- DATA UNDER STUDY
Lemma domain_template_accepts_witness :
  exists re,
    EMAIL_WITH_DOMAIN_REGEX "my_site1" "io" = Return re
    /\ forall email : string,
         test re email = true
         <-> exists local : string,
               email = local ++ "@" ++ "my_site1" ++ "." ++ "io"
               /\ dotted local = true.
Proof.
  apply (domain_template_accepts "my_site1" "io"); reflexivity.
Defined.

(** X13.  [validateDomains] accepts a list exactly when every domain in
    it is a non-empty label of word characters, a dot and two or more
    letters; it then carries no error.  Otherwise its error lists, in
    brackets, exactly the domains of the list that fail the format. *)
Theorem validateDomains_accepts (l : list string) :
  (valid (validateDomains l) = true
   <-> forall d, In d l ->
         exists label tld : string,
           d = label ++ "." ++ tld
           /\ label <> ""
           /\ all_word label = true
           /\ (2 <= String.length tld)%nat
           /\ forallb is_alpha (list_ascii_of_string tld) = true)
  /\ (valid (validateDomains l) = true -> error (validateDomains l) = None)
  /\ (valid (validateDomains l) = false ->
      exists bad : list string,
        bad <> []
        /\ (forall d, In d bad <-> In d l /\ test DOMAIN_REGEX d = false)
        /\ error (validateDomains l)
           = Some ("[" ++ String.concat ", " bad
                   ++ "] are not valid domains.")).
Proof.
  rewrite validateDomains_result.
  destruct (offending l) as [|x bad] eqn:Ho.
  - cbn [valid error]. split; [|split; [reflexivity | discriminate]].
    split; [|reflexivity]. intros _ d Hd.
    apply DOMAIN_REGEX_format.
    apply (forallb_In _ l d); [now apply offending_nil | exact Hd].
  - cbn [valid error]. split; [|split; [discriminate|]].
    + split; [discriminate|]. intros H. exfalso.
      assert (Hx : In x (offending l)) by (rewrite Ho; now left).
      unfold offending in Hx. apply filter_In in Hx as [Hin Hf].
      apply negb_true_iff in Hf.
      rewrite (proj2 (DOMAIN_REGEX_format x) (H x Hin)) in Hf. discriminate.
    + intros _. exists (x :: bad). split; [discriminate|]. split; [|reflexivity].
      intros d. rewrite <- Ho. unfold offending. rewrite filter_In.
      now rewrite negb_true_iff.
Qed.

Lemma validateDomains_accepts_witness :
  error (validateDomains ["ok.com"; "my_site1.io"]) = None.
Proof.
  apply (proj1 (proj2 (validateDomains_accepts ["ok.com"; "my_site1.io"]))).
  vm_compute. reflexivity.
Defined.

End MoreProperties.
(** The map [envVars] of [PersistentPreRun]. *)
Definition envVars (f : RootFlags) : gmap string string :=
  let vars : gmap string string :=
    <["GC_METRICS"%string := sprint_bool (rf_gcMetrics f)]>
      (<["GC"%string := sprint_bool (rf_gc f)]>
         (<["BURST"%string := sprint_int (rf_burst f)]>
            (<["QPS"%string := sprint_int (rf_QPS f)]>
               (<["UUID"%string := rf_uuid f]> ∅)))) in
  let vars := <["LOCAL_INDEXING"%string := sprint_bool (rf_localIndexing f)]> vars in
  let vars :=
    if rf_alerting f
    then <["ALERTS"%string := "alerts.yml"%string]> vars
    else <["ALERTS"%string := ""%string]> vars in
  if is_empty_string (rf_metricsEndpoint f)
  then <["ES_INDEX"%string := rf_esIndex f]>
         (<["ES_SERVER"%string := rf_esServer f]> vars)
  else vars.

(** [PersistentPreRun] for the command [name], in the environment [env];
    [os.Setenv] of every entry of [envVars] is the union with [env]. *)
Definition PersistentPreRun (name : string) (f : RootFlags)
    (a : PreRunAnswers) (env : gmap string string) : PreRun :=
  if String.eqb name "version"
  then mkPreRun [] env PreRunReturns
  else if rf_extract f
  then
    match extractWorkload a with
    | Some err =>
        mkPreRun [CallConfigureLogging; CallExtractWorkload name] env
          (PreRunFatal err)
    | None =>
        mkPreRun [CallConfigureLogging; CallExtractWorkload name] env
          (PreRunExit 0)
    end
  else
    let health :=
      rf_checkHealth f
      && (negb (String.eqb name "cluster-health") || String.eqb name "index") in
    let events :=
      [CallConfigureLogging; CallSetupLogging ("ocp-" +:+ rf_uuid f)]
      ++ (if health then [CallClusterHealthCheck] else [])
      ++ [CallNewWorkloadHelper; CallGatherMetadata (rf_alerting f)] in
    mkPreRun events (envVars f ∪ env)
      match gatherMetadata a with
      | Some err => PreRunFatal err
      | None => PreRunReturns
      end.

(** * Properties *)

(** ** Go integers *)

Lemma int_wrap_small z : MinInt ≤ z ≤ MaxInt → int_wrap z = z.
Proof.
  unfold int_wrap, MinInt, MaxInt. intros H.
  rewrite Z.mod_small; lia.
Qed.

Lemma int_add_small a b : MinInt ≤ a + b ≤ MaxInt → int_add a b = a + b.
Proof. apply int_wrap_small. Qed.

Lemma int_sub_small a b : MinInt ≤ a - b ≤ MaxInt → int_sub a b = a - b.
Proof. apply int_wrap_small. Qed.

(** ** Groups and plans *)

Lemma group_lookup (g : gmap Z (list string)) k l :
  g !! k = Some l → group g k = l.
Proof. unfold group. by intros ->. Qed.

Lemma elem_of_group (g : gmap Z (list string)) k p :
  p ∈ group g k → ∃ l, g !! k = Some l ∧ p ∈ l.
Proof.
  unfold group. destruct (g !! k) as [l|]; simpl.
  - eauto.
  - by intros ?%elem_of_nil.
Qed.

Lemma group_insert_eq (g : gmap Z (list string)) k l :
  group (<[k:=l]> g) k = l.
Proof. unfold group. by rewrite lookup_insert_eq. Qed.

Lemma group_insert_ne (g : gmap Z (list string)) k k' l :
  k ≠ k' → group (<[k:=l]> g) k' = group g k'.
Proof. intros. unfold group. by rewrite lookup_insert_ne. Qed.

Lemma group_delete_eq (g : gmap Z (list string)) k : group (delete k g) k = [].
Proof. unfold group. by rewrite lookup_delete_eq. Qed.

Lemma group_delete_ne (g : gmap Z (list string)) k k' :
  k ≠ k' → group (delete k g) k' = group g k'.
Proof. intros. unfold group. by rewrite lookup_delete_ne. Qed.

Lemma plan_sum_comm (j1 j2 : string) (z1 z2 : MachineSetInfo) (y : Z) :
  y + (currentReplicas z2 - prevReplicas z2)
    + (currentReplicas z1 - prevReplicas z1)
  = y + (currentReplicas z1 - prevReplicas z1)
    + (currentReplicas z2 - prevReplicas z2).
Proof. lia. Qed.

* * *

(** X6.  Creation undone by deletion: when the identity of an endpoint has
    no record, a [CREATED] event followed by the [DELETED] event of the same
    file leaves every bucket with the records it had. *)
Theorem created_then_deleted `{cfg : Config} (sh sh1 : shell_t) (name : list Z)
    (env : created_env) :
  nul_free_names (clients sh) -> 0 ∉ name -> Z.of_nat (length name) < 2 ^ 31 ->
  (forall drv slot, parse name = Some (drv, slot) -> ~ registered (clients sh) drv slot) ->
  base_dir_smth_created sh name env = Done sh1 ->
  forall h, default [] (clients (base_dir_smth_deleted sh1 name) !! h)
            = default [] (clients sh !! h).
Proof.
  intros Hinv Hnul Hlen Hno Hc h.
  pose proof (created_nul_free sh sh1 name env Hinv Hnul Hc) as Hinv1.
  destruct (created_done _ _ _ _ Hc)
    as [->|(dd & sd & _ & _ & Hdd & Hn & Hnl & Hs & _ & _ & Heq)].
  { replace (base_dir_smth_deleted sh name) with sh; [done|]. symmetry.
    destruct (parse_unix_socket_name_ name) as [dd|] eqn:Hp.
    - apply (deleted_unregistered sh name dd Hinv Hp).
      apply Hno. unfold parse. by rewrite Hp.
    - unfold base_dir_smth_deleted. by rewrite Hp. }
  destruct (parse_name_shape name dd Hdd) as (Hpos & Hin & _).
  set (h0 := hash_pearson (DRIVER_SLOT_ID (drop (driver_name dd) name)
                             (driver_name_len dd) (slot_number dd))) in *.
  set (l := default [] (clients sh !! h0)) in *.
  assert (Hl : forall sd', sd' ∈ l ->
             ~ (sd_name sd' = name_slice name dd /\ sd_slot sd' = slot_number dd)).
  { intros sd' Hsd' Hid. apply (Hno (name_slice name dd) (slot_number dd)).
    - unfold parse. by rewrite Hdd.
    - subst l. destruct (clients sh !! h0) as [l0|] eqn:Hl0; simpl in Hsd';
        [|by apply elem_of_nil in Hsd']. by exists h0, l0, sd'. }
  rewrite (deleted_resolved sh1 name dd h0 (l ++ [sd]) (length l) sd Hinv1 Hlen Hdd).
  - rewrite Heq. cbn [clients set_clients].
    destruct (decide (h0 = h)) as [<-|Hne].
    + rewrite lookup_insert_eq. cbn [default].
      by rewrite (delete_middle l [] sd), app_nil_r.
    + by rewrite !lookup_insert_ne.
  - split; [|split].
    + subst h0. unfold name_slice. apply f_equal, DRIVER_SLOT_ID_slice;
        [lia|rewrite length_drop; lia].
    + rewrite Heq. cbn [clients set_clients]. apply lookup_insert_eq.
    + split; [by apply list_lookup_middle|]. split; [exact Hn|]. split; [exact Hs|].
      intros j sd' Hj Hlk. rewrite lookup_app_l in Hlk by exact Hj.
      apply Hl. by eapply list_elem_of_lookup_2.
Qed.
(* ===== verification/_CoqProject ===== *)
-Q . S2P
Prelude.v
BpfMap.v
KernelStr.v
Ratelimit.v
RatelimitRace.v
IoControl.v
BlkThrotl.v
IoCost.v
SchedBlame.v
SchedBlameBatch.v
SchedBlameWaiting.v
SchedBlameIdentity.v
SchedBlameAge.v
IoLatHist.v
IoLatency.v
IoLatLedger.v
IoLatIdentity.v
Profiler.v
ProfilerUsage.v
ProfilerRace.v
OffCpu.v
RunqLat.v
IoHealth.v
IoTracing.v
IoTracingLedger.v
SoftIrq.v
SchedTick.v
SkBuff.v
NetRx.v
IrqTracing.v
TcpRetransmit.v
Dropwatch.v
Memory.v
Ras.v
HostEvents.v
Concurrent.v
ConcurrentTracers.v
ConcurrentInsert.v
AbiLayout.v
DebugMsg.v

- YOUR GOAL
In the entries above, locate every line with the word "envVars" and copy it.

- YOUR SOLUTION
(** The map [envVars] of [PersistentPreRun]. *)
Definition envVars (f : RootFlags) : gmap string string :=
    [os.Setenv] of every entry of [envVars] is the union with [env]. *)
    mkPreRun events (envVars f ∪ env)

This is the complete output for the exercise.